Iterative Inter-Cell Interference Cancellation Receiver for LDPC-Coded MIMO Systems

• Published in: IEEE transactions on signal processing Vol. 67; no. 6; pp. 1636 - 1647
• Main Authors: Sun, Wei-Cheng, Chen, Yan-Tong, Yang, Chia-Hsiang, Ueng, Yeong-Luh
• Format: Journal Article
• Language: English
• Published: New York IEEE 15.03.2019; The Institute of Electrical and Electronics Engineers, Inc. (IEEE)
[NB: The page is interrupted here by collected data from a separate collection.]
(** Writes that leave the four tables alone. *)
Definition frame (d d' : GatewayDB) : Prop :=
  ledger d' = ledger d ∧ tool_versions d' = tool_versions d ∧
  runner_registrations d' = runner_registrations d ∧ tool_pins (gw_wk d') = tool_pins (gw_wk d).
Lemma frame_good d d' : frame d d' → gateway_good d d'.
Proof.
  intros (H1 & H2 & H3 & H4) [W1 W2 W3 W4 W5]. split; constructor; rewrite ?H1, ?H2, ?H3, ?H4; try done.
  - eauto using invocation_moves_refl.
  - exists []. by rewrite app_nil_r.
Qed.

(** * The ledger *)
Lemma good_set_ledger d t :
  (∀ id i, ledger d !! id = Some i → invocation_wf id i → ∃ j, t !! id = Some j ∧ invocation_moves i j) →
  (gateway_wf d → (∀ id i, t !! id = Some i → invocation_wf id i) ∧ keys_unique t) →
  gateway_good d (set_ledger t d).
Proof.
  intros Hm Hw W. destruct (Hw W) as [H1 H2]. destruct W as [W1 W2 W3 W4 W5].
  split; constructor; try done.
  - cbn. intros id i Hi. eauto.
  - exists []. by rewrite app_nil_r.
Qed.
(** Rows rewritten in place by a legal move. *)
Definition row_step (i j : Invocation) : Prop :=
  ∀ id, invocation_wf id i → invocation_wf id j ∧ invocation_moves i j.
Lemma good_map_ledger d t :
  (∀ id j, t !! id = Some j → ∃ i, ledger d !! id = Some i ∧ row_step i j) →
  (∀ id, is_Some (ledger d !! id) → is_Some (t !! id)) →
  gateway_good d (set_ledger t d).
Proof.
  intros Ht Hd. apply good_set_ledger.
  - intros id i Hi Hw. destruct (Hd id) as [j Hj]; [eauto|]. destruct (Ht _ _ Hj) as (i' & Hi' & Hs).
    rewrite Hi in Hi'. injection Hi' as <-. exists j. split; [done|]. by apply (Hs id).
  - intros W. split.
    + intros id j Hj. destruct (Ht _ _ Hj) as (i & Hi & Hs). by apply Hs, (wf_rows _ W).
    + intros a b i j Hi Hj Hk. destruct (Ht _ _ Hi) as (i0 & Hi0 & S1). destruct (Ht _ _ Hj) as (j0 & Hj0 & S2).
      apply (wf_keys _ W a b i0 j0 Hi0 Hj0).
      destruct (S1 a (wf_rows _ W _ _ Hi0)) as [_ M1]. destruct (S2 b (wf_rows _ W _ _ Hj0)) as [_ M2].
      by rewrite <- (im_key _ _ M1), <- (im_key _ _ M2).
Qed.
Lemma row_step_refl i : row_step i i.
Proof. intros id H. split; [done|apply invocation_moves_refl]. Qed.

Ltac row_move :=
  let Hw := fresh "Hw" in intros id Hw; destruct Hw; split; constructor; cbn in *; try done.
Lemma step_lease lease inst i :
  in_flight (gi_State i) = true → row_step i (with_lease (Some lease) inst i).
Proof.
  intros Hf. row_move.
  destruct (gi_State i); done.
Qed.
Lemma step_running now lease inst runner i :
  gi_State i = InvocationDispatching →
  row_step i (with_lease (Some lease) inst (with_running now runner i)).
Proof.
  intros Hf. row_move.
  - rewrite Hf in iw_finished0. cbn in *. exact iw_finished0.
  - rewrite Hf. cbn. lia.
  - by rewrite Hf.
Qed.
Lemma step_outcome now st res refs err i :
  in_flight (gi_State i) = true → IsTerminal st = true → row_step i (with_outcome now st res refs err i).
Proof.
  intros Hf Ht. row_move.
  - split; [by intros [? ?]|]. by destruct st.
  - by destruct st.
  - destruct (gi_State i), st; cbn in *; try done; lia.
  - by destruct (gi_State i).
Qed.

(** * Statements *)
Lemma gw_uuid_frame d u d' : gw_uuid d = inr (u, d') → frame d d'.
Proof.
  unfold gw_uuid. destruct (gen_random_uuid (gw_rt d)) as [e|[v r]]; [done|].
  intros [= <- <-]. done.
Qed.
Lemma jsonb_param_inr r d a d' : jsonb_param r d = inr (a, d') → d' = d.
Proof. destruct r; unfold jsonb_param, mret, tx_ret, tx_fail; naive_solver. Qed.
Lemma jsonb_not_null_inr c r d a d' : jsonb_not_null c r d = inr (a, d') → d' = d ∧ r = GoodJSON a.
Proof.
  unfold jsonb_not_null. intros H. inv_tx.
  destruct r; unfold jsonb_param, mret, tx_ret, tx_fail in *; naive_solver.
Qed.
Lemma frame_trans a b c : frame a b → frame b c → frame a c.
Proof. unfold frame. intros (?&?&?&?) (?&?&?&?). by split_and!; congruence. Qed.
Lemma frame_good_trans a b c : frame a b → gateway_good b c → gateway_good a c.
Proof. intros H. apply gateway_good_trans, frame_good, H. Qed.

Lemma good_update_invocation id P f d u d' :
  (∀ i, P i = true → row_step i (f i)) → update_invocation id P f d = inr (u, d') → gateway_good d d'.
Proof.
  intros Hf H. unfold update_invocation in H. inv_tx.
  match goal with H : (_ ≫= _) = Some _ |- _ => apply bind_Some in H as (i0 & Hi0 & HP) end.
  destruct (P i0) eqn:HPi; [|done]. injection HP as <-. apply good_map_ledger.
  - intros k j Hj. destruct (decide (k = id)) as [->|Hne].
    + rewrite lookup_insert_eq in Hj. injection Hj as <-. eauto.
    + rewrite lookup_insert_ne in Hj by done. eauto using row_step_refl.
  - intros k [j Hj]. destruct (decide (k = id)) as [->|Hne].
    + rewrite lookup_insert_eq. eauto.
    + rewrite lookup_insert_ne by done. eauto.
Qed.
Lemma good_renew id inst lease now d u d' : renew_lease id inst lease now d = inr (u, d') → gateway_good d d'.
Proof. apply good_update_invocation. intros i. apply step_lease. Qed.
Lemma good_mark id runner lease inst now d u d' :
  mark_running id runner lease inst now d = inr (u, d') → gateway_good d d'.
Proof. apply good_update_invocation. intros i Hi%bool_decide_eq_true. by apply step_running. Qed.
Lemma good_finish id st res refs err now d u d' :
  IsTerminal st = true → finish_invocation id st res refs err now d = inr (u, d') → gateway_good d d'.
Proof.
  intros Hst H. unfold finish_invocation in H. inv_tx.
  repeat match goal with H : jsonb_param _ _ = inr _ |- _ => apply jsonb_param_inr in H as -> end.
  eapply good_update_invocation; [|eassumption]. intros i Hi. by apply step_outcome.
Qed.
Lemma good_sweep P st err now d n d' :
  IsTerminal st = true → sweep P st err now d = inr (n, d') → gateway_good d d'.
Proof.
  intros Hst H. unfold sweep in H. inv_tx. apply good_map_ledger.
  - intros id j. unfold update_where. rewrite lookup_fmap, fmap_Some. intros (i & Hi & ->).
    exists i. split; [done|]. destruct (orphaned now i && P i) eqn:Ho; [|apply row_step_refl].
    apply andb_prop in Ho as [[[Hf _]%andb_prop _]%andb_prop _]. by apply step_outcome.
  - intros id [i Hi]. unfold update_where. rewrite lookup_fmap, Hi. by eexists.
Qed.
Lemma find_key_None d k : find_key d k = None ↔ ∀ id i, ledger d !! id = Some i → key_of i ≠ k.
Proof.
  unfold find_key, values. rewrite head_None. split.
  - intros Hn id i Hi Hk. assert (i ∈ filter (λ i, key_of i = k) (snd <$> map_to_list (ledger d))) as Hin.
    { apply list_elem_of_filter. split; [done|]. apply list_elem_of_fmap. exists (id, i).
      by rewrite elem_of_map_to_list. }
    rewrite Hn in Hin. by apply not_elem_of_nil in Hin.
  - intros H. destruct (filter _ _) as [|i l] eqn:Hf; [done|]. exfalso.
    assert (i ∈ filter (λ i, key_of i = k) (snd <$> map_to_list (ledger d))) as Hin by (rewrite Hf; left).
    apply list_elem_of_filter in Hin as [Hk Hin]. apply list_elem_of_fmap in Hin as ([id i'] & -> & Hin).
    apply elem_of_map_to_list in Hin. by apply (H id i').
Qed.
Lemma find_key_Some d k i : find_key d k = Some i → key_of i = k ∧ ∃ id, ledger d !! id = Some i.
Proof.
  unfold find_key, values. intros Hh. apply head_Some_elem_of in Hh.
  apply list_elem_of_filter in Hh as [Hk Hin]. split; [done|].
  apply list_elem_of_fmap in Hin as ([id i'] & -> & Hin). apply elem_of_map_to_list in Hin. eauto.
Qed.

(** What [INSERT ... ON CONFLICT DO NOTHING] did. *)
Lemma insert_invocation_inr k tv pool args refs summary lease inst now d o d' :
  insert_invocation k tv pool args refs summary lease inst now d = inr (o, d') →
  ∃ v d1, args = GoodJSON v ∧ gv_EffectClass tv ∈ effect_classes ∧
    (gv_EffectClass tv ≠ EffectReadOnly → is_Some summary) ∧ frame d d1 ∧
    match o with
    | None => d' = d1 ∧ ∃ i, find_key d k = Some i
    | Some id =>
        find_key d k = None ∧ ledger d !! id = None ∧
        d' = set_ledger (<[id := fresh_invocation id now k tv pool v refs summary lease inst]> (ledger d1)) d1
    end.
Proof.
  intros H. unfold insert_invocation in H. inv_tx.
  match goal with H : jsonb_not_null _ _ _ = _ |- _ => apply jsonb_not_null_inr in H as [-> ->] end.
  match goal with H : gw_uuid _ = _ |- _ => apply gw_uuid_frame in H as Hfr end.
  match type of Hfr with frame _ ?x => eexists _, x end.
  split; [reflexivity|]. split; [by eapply bool_decide_eq_true|].
  split.
  { intros Hne%String.eqb_neq.
    match goal with Ho : (_ || _) = true |- _ => rewrite Hne in Ho; by apply bool_decide_eq_true in Ho end. }
  split; [done|].
  match type of Hfr with frame _ ?x => assert (find_key x k = find_key d k) as Hk
    by (unfold find_key; destruct Hfr as (-> & _); reflexivity) end.
  rewrite Hk in H. destruct (find_key d k) as [i|].
  - inv_tx. eauto.
  - inv_tx. split; [done|]. split; [|done].
    match goal with H : bool_decide (ledger _ !! _ = None) = true |- _ => apply bool_decide_eq_true in H as Hn end.
    destruct Hfr as (Hl & _). by rewrite Hl in Hn.
Qed.
Lemma good_insert_invocation k tv pool args refs summary lease inst now d o d' :
  insert_invocation k tv pool args refs summary lease inst now d = inr (o, d') → gateway_good d d'.
Proof.
  intros (v & d1 & -> & Hc & Hs & Hfr & Ho)%insert_invocation_inr.
  eapply frame_good_trans; [done|]. destruct o as [id|].
  - destruct Ho as (Hk & Hid & ->). rewrite find_key_None in Hk. destruct Hfr as (Hl & _). rewrite <- Hl in *.
    apply good_set_ledger.
    + intros id' i Hi _. exists i. split; [|apply invocation_moves_refl].
      rewrite lookup_insert_ne; [done|]. intros ->. congruence.
    + intros W. split.
      * intros id' i [[<- <-]|[Hne Hi]]%lookup_insert_Some; [|by apply (wf_rows _ W)].
        by constructor; cbn.
      * intros a b i j [[<- <-]|[Hna Hi]]%lookup_insert_Some [[<- <-]|[Hnb Hj]]%lookup_insert_Some Heq.
        -- done.
        -- exfalso. apply (Hk _ _ Hj). rewrite <- Heq. by destruct k.
        -- exfalso. apply (Hk _ _ Hi). rewrite Heq. by destruct k.
        -- by eapply (wf_keys _ W).
  - destruct Ho as [-> _]. apply gateway_good_refl.
Qed.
• Subjects: Cancellation; CMOS; Codes; Computer architecture; Decoding; Detectors; digital CMOS integrated circuits; Digital computers; Error correcting codes; Error detection; Inter-cell interference (ICI) cancellation; Interference; Iterative methods; Likelihood ratio; low-density parity-check (LDPC) code; MIMO (control systems); MIMO communication; multiple-input multiple-output (MIMO); Parity check codes; Receivers; Sensors; State of the art
• ISSN: 1053-587X; 1941-0476
• DOI: 10.1109/TSP.2019.2894776

In an ultra-dense cellular system, users at the cell-edge are susceptible to inter-cell interference (ICI) because of the overlap of the spectrum. To combat ICI, this paper investigates two iterative ICI cancellation approaches for low-density parity-check-coded multiple-input multiple-output systems. One approach includes separate signal and interference detectors; the other one employs a joint detector for both the desired signal and interference. The joint-detector approach achieves a comparable error-rate performance with only half the computational complexity when compared to the separate-detector counterpart. An iterative ICI cancellation receiver using the joint detector is proposed and implemented. Its hardware efficiency is significantly enhanced by leveraging an efficient coordinate rotation digital computer based processing array, an adaptive input-range scaling scheme, and an area-efficient log-likelihood ratio calculator. The iterative ICI cancellation receiver is flexible enough to support multiple modulations of up to 256-QAM. The maximum gross throughput is 1.24 Gb/s for a 4×4 256-QAM configuration in a 40-nm CMOS technology. The proposed iterative receiver outperforms the current state-of-the-art works in both the throughput-to-area ratio and the normalized energy metrics, despite the added ICI capability.